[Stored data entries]
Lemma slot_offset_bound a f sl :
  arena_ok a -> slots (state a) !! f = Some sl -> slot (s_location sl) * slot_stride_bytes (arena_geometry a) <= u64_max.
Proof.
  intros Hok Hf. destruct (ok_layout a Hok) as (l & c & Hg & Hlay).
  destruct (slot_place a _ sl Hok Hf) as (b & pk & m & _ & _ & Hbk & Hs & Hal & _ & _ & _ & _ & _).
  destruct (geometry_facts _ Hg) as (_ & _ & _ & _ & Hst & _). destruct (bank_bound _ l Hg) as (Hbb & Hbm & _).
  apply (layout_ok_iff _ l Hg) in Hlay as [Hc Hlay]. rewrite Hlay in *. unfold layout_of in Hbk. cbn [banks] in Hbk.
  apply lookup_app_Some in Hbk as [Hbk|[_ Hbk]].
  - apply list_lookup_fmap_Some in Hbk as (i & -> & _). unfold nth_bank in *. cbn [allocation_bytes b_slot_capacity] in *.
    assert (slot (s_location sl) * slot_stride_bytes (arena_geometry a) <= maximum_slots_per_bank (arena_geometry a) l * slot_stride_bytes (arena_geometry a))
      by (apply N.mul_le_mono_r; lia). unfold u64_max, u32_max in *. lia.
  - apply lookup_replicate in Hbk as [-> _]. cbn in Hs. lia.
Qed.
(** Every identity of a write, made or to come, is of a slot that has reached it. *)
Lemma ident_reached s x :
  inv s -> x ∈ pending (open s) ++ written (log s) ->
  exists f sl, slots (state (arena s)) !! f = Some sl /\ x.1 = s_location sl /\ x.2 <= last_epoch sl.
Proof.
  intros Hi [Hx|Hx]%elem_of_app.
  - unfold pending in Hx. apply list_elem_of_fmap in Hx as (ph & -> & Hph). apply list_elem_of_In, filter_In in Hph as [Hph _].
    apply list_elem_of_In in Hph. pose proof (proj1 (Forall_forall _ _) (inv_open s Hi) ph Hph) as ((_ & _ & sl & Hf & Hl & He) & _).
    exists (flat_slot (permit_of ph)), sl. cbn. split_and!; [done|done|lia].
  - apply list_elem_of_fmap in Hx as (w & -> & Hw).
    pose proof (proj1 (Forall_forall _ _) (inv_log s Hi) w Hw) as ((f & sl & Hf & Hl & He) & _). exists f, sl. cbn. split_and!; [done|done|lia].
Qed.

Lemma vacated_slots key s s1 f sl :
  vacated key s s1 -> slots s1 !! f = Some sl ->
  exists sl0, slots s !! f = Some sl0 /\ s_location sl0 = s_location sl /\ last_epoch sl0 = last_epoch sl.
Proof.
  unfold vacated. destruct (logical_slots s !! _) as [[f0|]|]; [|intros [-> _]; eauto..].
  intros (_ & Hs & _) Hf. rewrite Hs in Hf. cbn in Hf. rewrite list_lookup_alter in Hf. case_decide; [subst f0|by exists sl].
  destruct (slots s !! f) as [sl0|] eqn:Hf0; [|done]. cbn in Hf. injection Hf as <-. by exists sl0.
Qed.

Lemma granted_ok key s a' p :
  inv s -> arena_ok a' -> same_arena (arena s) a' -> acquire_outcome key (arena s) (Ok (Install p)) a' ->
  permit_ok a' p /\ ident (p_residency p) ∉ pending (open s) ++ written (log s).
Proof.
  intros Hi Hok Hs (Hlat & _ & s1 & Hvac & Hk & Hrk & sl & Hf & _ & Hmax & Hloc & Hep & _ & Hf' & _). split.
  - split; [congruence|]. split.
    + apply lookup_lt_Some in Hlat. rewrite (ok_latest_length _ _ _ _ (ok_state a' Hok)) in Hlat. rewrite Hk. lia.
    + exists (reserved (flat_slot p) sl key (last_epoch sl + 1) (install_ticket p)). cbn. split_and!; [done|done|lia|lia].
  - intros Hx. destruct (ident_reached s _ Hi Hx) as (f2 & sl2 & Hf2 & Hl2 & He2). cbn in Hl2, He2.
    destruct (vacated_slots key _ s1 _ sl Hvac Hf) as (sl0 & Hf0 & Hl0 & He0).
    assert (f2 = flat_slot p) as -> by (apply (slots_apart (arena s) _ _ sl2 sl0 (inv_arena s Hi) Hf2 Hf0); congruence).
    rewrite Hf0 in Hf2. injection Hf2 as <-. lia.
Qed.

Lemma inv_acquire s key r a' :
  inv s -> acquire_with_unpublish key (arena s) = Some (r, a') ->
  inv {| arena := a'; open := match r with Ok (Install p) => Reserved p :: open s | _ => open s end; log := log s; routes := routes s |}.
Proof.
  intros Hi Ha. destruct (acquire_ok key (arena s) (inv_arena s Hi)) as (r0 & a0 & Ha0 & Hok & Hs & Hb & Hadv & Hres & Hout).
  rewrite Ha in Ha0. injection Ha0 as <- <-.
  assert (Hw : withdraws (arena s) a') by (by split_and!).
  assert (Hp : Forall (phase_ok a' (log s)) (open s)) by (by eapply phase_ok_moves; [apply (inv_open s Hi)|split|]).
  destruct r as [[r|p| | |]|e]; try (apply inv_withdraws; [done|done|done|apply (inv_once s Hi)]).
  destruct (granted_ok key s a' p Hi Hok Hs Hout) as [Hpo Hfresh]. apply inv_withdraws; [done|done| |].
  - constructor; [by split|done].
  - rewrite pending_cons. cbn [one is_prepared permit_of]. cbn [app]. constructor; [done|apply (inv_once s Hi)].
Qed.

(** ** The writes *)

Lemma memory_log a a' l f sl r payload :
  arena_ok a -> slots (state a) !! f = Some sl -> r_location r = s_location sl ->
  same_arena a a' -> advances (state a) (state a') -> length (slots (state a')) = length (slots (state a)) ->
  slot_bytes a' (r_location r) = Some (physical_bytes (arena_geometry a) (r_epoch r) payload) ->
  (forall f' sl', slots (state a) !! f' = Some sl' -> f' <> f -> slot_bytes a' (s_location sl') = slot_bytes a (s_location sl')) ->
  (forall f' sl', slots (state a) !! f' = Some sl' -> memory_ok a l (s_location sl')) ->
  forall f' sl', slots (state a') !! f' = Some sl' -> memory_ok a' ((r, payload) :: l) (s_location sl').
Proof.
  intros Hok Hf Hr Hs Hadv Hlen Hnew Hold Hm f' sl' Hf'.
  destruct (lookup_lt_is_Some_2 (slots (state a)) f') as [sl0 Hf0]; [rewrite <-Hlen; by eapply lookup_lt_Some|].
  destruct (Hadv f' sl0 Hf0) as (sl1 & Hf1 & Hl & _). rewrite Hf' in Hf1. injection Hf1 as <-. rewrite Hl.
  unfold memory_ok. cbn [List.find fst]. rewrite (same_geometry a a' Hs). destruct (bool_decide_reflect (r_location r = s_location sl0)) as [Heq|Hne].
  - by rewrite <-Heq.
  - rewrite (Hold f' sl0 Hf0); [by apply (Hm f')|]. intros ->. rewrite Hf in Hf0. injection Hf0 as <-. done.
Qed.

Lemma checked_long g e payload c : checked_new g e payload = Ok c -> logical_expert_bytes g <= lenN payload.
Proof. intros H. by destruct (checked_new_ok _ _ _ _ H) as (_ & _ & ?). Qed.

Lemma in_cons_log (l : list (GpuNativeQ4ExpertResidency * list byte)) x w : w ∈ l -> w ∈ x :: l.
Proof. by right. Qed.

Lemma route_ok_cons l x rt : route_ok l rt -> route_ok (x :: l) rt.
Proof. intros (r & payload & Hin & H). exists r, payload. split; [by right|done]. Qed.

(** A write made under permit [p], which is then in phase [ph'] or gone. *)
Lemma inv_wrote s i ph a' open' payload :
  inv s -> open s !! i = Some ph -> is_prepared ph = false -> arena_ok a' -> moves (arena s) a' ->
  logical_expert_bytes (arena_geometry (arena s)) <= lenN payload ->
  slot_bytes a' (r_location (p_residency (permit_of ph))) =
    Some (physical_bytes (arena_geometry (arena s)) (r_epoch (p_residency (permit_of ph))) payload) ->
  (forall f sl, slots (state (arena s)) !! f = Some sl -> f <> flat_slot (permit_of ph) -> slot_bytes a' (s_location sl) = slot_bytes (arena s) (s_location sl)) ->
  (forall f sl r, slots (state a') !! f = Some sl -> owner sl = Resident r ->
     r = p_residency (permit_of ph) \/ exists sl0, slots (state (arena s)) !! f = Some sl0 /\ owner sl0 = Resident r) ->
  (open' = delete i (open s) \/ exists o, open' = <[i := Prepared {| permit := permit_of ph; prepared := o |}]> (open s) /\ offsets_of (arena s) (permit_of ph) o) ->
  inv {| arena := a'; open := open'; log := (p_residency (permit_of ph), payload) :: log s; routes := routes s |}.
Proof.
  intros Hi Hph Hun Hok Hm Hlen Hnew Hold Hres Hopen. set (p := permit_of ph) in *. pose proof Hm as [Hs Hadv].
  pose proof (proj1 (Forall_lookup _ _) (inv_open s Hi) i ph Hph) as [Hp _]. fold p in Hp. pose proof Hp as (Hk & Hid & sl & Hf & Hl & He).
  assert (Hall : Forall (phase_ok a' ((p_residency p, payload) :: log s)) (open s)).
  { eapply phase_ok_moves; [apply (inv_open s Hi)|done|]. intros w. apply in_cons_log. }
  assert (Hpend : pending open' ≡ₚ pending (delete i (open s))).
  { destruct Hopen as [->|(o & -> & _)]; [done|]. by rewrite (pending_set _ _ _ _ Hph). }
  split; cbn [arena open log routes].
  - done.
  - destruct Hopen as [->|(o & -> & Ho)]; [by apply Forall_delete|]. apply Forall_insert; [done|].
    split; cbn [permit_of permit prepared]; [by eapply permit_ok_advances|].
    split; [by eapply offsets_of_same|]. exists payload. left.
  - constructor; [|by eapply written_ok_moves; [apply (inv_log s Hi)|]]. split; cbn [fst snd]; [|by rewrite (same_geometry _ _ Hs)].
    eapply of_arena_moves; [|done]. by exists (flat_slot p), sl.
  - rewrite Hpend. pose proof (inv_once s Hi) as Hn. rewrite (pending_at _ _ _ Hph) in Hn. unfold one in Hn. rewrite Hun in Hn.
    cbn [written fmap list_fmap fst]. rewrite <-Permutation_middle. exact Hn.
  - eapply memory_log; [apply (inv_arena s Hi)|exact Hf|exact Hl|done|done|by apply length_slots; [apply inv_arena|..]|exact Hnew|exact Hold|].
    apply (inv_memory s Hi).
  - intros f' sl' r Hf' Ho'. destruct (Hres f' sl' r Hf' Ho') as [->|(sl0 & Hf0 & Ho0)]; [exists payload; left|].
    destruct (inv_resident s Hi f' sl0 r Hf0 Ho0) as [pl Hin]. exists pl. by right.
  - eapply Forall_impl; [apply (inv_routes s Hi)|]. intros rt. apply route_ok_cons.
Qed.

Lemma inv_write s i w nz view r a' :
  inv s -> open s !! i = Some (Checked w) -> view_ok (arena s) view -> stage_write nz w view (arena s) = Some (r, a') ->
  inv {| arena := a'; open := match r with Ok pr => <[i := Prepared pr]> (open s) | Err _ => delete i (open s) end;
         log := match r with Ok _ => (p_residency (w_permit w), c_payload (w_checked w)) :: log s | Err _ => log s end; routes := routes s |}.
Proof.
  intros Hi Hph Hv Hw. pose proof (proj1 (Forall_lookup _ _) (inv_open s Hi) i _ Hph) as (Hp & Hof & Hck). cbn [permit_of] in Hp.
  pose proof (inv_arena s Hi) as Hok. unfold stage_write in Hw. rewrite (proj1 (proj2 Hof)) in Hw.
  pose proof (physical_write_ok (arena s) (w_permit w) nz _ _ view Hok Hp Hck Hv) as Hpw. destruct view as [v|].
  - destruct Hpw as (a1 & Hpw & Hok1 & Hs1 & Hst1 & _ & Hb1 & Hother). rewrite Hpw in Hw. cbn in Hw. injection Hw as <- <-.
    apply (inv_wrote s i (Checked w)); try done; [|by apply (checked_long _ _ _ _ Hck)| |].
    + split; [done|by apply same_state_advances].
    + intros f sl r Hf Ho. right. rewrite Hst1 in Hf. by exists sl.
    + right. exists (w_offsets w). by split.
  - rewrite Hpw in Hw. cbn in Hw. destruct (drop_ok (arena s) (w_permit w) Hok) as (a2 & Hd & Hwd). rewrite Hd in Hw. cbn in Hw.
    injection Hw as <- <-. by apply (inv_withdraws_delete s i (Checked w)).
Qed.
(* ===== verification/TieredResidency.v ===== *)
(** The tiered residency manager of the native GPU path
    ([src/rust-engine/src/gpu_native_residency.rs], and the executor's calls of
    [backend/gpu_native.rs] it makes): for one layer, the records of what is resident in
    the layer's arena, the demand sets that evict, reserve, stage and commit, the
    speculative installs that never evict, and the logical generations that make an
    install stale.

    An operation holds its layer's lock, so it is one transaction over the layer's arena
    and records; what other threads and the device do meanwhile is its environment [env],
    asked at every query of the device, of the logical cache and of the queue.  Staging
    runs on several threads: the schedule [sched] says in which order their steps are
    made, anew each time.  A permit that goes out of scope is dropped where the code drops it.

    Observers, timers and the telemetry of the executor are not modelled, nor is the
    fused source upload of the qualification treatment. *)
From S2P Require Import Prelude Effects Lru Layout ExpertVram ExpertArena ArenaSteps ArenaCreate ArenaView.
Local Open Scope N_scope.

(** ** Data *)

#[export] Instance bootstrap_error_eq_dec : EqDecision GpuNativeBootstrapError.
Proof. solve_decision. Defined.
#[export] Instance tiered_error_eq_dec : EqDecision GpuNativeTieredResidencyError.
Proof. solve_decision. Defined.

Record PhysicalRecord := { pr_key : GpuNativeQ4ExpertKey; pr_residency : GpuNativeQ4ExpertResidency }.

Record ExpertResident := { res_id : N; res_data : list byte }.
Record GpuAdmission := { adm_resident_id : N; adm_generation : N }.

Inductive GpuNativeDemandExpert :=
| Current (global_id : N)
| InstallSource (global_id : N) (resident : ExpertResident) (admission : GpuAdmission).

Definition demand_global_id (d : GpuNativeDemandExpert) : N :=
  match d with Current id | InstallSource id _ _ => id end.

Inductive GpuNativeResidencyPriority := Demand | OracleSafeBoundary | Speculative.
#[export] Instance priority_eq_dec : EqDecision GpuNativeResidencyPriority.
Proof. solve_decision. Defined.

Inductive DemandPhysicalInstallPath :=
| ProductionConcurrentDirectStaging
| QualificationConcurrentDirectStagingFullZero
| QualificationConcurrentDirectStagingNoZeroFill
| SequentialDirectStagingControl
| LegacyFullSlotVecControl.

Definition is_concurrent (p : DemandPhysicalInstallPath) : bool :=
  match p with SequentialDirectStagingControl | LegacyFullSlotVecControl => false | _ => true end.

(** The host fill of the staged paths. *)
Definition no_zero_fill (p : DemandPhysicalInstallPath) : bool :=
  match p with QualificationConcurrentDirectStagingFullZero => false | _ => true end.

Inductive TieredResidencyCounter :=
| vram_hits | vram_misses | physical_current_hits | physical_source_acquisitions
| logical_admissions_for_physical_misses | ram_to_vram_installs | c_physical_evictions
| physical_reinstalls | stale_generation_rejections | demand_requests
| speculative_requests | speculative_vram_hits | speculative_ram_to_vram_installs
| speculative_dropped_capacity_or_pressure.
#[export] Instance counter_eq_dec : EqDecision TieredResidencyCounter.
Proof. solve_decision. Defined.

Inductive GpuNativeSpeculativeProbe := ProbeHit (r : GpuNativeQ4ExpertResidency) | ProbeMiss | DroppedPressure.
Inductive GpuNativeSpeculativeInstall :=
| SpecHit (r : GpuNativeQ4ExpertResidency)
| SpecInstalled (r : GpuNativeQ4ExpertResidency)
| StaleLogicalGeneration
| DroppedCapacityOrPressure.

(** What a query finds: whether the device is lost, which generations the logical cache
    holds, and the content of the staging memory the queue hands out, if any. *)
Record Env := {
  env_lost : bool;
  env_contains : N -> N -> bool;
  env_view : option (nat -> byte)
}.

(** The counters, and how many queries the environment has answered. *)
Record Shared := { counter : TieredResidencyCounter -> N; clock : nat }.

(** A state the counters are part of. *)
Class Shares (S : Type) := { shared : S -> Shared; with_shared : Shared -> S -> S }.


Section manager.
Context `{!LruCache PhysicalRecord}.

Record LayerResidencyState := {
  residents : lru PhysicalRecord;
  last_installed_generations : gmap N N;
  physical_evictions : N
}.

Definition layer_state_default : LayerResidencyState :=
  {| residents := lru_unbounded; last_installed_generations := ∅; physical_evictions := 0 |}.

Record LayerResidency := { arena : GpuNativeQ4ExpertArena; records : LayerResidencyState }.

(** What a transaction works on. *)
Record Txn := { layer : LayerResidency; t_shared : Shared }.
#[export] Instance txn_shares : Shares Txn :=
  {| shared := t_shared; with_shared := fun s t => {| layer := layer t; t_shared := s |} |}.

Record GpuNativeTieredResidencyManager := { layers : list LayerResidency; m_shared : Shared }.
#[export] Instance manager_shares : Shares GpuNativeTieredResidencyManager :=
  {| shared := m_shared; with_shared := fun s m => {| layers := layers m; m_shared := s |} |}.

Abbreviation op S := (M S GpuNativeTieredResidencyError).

## Required work
Nothing but an exact copy of the lines from the start of the entries through the line containing "vacated key s" belongs in the response.

## Final answer
Lemma slot_offset_bound a f sl :
  arena_ok a -> slots (state a) !! f = Some sl -> slot (s_location sl) * slot_stride_bytes (arena_geometry a) <= u64_max.
Proof.
  intros Hok Hf. destruct (ok_layout a Hok) as (l & c & Hg & Hlay).
  destruct (slot_place a _ sl Hok Hf) as (b & pk & m & _ & _ & Hbk & Hs & Hal & _ & _ & _ & _ & _).
  destruct (geometry_facts _ Hg) as (_ & _ & _ & _ & Hst & _). destruct (bank_bound _ l Hg) as (Hbb & Hbm & _).
  apply (layout_ok_iff _ l Hg) in Hlay as [Hc Hlay]. rewrite Hlay in *. unfold layout_of in Hbk. cbn [banks] in Hbk.
  apply lookup_app_Some in Hbk as [Hbk|[_ Hbk]].
  - apply list_lookup_fmap_Some in Hbk as (i & -> & _). unfold nth_bank in *. cbn [allocation_bytes b_slot_capacity] in *.
    assert (slot (s_location sl) * slot_stride_bytes (arena_geometry a) <= maximum_slots_per_bank (arena_geometry a) l * slot_stride_bytes (arena_geometry a))
      by (apply N.mul_le_mono_r; lia). unfold u64_max, u32_max in *. lia.
  - apply lookup_replicate in Hbk as [-> _]. cbn in Hs. lia.
Qed.
(** Every identity of a write, made or to come, is of a slot that has reached it. *)
Lemma ident_reached s x :
  inv s -> x ∈ pending (open s) ++ written (log s) ->
  exists f sl, slots (state (arena s)) !! f = Some sl /\ x.1 = s_location sl /\ x.2 <= last_epoch sl.
Proof.
  intros Hi [Hx|Hx]%elem_of_app.
  - unfold pending in Hx. apply list_elem_of_fmap in Hx as (ph & -> & Hph). apply list_elem_of_In, filter_In in Hph as [Hph _].
    apply list_elem_of_In in Hph. pose proof (proj1 (Forall_forall _ _) (inv_open s Hi) ph Hph) as ((_ & _ & sl & Hf & Hl & He) & _).
    exists (flat_slot (permit_of ph)), sl. cbn. split_and!; [done|done|lia].
  - apply list_elem_of_fmap in Hx as (w & -> & Hw).
    pose proof (proj1 (Forall_forall _ _) (inv_log s Hi) w Hw) as ((f & sl & Hf & Hl & He) & _). exists f, sl. cbn. split_and!; [done|done|lia].
Qed.

Lemma vacated_slots key s s1 f sl :
  vacated key s s1 -> slots s1 !! f = Some sl ->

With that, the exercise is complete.